**The problem:** Only one stretch of the data below is wanted: the lines starting at the one with "Lemma set_last_update_frame index" and ending at the one with "list A) i a j", both included, given again exactly.

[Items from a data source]
↓

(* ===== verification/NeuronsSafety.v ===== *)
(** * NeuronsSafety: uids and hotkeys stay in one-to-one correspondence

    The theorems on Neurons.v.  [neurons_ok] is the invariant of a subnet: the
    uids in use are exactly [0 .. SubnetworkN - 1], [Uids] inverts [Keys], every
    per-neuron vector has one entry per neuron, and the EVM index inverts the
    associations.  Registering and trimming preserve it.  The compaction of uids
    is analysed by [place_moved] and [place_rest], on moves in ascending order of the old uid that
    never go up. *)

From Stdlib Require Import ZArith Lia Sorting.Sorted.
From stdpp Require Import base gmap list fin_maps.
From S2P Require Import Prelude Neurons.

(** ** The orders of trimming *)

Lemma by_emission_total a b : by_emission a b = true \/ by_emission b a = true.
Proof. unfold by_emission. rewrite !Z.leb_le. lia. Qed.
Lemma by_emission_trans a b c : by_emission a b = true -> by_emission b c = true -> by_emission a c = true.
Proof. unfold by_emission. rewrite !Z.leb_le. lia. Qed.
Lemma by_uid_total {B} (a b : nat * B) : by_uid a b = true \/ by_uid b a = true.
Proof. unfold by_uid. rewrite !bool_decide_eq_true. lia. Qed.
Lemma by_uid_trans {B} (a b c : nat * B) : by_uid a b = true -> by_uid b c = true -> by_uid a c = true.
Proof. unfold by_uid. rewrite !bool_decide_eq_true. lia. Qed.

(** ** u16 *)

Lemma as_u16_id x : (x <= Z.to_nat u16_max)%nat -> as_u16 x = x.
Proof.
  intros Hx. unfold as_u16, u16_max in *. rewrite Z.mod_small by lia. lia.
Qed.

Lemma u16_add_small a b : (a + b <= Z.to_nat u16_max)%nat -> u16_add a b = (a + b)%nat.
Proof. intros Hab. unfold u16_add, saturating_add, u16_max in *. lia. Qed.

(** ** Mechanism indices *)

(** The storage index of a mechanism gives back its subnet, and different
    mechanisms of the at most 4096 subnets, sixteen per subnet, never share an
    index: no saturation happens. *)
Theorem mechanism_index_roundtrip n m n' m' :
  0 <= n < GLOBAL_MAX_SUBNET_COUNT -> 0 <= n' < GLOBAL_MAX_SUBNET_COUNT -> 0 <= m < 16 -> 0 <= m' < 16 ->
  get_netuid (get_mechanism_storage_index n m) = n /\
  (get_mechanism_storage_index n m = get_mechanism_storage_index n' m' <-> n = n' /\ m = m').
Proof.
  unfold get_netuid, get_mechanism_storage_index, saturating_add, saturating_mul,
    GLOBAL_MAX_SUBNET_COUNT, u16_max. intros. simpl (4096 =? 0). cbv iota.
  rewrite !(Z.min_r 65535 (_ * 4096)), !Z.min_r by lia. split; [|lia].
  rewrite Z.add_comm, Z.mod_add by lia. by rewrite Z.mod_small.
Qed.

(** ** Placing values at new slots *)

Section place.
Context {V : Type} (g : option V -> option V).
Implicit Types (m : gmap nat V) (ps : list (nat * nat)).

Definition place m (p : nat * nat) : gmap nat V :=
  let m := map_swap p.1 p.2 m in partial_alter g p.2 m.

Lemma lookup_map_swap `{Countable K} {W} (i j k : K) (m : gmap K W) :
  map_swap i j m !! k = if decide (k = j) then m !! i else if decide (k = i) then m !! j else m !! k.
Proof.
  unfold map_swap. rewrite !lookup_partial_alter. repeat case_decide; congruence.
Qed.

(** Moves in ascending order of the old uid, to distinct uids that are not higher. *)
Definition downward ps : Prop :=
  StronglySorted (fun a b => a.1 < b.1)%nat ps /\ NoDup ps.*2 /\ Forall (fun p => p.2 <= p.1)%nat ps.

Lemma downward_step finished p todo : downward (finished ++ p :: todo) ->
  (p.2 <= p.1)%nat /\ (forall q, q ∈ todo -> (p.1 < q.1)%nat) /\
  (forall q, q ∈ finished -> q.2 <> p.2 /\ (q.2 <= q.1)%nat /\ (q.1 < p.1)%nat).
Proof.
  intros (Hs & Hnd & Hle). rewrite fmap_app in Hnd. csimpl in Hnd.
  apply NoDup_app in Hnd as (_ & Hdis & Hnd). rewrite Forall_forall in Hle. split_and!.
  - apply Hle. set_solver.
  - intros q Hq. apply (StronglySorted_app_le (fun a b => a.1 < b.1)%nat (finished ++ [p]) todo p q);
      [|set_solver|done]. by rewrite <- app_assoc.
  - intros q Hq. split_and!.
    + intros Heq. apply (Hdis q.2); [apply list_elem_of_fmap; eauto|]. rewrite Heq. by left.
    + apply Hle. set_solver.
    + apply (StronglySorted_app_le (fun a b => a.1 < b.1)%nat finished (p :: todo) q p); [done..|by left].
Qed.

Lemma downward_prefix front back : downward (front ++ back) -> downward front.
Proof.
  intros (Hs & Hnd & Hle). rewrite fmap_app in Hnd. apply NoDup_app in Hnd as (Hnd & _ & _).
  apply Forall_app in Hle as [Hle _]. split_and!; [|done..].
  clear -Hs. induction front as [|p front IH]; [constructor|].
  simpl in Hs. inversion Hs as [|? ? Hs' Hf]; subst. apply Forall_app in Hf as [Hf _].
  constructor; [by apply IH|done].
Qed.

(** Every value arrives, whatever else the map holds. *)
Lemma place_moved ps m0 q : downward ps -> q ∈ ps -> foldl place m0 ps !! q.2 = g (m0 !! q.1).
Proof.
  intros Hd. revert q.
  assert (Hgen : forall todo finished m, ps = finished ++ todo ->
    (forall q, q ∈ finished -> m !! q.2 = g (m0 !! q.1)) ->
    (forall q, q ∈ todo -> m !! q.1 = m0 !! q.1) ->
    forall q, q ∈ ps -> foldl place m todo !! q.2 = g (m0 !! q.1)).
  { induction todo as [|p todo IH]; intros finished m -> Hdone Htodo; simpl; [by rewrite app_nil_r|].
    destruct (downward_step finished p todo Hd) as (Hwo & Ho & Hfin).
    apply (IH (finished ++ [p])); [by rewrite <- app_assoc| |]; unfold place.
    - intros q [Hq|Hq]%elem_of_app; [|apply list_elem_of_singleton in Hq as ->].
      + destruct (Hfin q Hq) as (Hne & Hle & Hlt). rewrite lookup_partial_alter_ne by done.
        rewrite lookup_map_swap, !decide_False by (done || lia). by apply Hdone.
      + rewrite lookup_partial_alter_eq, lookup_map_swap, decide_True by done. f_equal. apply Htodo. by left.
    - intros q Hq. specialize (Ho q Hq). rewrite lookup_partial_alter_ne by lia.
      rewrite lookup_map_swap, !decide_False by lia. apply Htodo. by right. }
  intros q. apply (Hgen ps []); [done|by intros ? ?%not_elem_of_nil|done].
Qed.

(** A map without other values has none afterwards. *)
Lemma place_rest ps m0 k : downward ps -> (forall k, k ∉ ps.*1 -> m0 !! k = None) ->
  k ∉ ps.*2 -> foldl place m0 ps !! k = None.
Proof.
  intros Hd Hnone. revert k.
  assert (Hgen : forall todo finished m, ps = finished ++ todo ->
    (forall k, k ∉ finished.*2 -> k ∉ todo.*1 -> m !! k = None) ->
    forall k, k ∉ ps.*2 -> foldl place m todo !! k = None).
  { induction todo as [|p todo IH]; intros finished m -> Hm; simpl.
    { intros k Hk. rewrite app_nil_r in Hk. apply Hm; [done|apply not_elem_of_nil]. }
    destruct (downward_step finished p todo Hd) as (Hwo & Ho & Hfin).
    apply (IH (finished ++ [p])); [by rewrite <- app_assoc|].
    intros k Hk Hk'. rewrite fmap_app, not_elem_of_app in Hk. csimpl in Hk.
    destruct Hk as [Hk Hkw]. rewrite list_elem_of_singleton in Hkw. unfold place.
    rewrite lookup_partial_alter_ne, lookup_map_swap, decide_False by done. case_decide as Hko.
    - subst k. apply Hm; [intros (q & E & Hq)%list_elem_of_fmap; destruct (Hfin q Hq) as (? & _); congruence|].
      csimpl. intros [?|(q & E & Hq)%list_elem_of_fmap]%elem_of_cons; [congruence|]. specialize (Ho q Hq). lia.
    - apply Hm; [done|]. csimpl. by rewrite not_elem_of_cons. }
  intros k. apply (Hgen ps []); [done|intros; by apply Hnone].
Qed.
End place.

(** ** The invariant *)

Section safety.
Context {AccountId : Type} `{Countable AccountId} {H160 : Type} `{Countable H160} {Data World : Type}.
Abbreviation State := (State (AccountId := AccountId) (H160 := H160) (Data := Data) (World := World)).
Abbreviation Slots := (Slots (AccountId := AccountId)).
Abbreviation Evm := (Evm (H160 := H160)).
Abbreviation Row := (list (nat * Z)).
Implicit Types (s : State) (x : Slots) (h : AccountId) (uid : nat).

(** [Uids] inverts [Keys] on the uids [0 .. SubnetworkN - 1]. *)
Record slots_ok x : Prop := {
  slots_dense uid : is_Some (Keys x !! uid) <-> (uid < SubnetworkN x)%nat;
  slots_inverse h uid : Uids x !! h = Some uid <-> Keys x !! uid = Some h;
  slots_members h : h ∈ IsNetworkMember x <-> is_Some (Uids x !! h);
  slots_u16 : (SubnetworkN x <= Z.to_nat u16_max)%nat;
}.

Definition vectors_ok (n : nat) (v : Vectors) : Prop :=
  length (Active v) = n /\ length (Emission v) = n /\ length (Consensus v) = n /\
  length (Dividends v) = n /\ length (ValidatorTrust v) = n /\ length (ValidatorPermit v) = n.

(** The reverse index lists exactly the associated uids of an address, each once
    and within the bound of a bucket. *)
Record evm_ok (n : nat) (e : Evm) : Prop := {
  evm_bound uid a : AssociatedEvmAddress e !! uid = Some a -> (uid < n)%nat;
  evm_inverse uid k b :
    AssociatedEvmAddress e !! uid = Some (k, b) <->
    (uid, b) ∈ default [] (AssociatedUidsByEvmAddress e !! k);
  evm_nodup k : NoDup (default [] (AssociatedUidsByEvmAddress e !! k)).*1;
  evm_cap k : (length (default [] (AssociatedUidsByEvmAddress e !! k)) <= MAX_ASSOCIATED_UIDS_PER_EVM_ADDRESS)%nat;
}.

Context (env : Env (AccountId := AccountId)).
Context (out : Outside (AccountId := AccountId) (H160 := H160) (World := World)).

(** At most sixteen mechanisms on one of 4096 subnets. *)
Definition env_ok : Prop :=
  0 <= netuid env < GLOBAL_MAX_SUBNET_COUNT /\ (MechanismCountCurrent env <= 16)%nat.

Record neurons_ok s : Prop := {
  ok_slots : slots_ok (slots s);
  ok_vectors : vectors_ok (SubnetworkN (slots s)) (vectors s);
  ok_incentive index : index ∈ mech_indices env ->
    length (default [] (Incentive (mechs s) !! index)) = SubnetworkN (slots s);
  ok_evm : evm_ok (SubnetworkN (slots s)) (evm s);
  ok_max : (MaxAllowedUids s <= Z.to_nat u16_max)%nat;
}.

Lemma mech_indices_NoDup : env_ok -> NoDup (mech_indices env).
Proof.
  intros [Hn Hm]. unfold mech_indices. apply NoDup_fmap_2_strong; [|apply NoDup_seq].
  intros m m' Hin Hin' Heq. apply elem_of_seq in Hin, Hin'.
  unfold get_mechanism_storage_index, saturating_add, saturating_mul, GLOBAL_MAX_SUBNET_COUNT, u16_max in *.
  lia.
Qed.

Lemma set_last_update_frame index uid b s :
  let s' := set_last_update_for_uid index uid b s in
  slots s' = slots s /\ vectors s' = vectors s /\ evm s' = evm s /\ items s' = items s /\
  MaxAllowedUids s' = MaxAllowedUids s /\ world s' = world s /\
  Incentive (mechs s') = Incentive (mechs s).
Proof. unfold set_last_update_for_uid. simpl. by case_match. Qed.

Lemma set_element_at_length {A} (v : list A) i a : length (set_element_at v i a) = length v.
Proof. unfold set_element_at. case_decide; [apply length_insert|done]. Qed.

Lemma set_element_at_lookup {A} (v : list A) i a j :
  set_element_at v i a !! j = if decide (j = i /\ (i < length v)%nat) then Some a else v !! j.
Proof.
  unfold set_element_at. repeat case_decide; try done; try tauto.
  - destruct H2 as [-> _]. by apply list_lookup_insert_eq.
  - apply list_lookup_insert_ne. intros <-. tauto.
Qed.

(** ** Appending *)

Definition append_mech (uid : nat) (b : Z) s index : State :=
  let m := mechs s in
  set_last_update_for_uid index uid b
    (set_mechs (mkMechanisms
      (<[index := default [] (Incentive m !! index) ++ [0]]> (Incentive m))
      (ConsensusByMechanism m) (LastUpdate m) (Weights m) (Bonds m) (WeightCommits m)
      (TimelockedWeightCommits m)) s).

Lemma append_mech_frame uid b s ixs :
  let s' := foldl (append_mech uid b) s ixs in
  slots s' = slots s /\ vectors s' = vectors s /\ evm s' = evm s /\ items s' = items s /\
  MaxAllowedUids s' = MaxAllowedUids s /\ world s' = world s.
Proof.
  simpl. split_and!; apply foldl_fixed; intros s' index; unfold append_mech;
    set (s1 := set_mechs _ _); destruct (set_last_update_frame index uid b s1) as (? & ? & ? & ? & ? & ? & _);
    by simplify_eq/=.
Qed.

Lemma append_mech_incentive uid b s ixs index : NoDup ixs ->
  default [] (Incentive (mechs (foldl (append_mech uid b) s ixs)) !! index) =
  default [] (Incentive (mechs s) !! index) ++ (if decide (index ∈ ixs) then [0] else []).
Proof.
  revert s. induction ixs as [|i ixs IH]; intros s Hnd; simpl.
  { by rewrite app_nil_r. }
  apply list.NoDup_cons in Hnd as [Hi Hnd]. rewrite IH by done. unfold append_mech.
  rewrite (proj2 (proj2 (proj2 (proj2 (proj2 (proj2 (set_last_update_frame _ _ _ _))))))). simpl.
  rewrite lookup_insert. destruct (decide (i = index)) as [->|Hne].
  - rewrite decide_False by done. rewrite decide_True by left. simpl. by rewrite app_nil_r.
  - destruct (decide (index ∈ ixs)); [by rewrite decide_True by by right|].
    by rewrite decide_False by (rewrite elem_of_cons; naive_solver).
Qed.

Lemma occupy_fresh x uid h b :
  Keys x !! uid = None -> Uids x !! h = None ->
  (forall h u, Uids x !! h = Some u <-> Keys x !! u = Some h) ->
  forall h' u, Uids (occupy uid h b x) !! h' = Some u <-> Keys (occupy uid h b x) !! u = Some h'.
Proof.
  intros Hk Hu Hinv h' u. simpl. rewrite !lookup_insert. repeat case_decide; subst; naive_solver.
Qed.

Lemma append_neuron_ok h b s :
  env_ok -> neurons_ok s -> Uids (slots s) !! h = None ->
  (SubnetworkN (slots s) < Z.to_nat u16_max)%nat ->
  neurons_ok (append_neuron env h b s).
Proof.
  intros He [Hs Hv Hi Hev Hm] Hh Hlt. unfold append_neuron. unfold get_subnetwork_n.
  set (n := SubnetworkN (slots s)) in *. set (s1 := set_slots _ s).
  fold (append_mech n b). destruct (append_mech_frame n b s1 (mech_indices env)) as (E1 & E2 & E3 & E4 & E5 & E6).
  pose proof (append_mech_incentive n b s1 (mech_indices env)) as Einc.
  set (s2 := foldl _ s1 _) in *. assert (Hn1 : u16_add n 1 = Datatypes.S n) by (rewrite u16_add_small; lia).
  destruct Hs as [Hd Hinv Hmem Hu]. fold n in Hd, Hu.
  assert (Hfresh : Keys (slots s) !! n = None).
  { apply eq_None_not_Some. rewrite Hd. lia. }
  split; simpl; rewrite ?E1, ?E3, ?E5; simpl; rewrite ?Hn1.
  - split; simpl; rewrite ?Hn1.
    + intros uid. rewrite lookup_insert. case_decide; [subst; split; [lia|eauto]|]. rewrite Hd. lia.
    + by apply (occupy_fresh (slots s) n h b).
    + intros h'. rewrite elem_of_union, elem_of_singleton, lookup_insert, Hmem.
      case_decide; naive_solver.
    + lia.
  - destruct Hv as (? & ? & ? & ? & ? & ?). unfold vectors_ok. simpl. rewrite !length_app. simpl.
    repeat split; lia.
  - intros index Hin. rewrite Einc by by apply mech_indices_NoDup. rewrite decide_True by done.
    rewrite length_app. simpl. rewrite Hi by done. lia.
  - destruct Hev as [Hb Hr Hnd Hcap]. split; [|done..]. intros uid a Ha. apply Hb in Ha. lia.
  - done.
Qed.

↑

**Reply to the task:**
Lemma set_last_update_frame index uid b s :
  let s' := set_last_update_for_uid index uid b s in
  slots s' = slots s /\ vectors s' = vectors s /\ evm s' = evm s /\ items s' = items s /\
  MaxAllowedUids s' = MaxAllowedUids s /\ world s' = world s /\
  Incentive (mechs s') = Incentive (mechs s).
Proof. unfold set_last_update_for_uid. simpl. by case_match. Qed.

Lemma set_element_at_length {A} (v : list A) i a : length (set_element_at v i a) = length v.
Proof. unfold set_element_at. case_decide; [apply length_insert|done]. Qed.

Lemma set_element_at_lookup {A} (v : list A) i a j :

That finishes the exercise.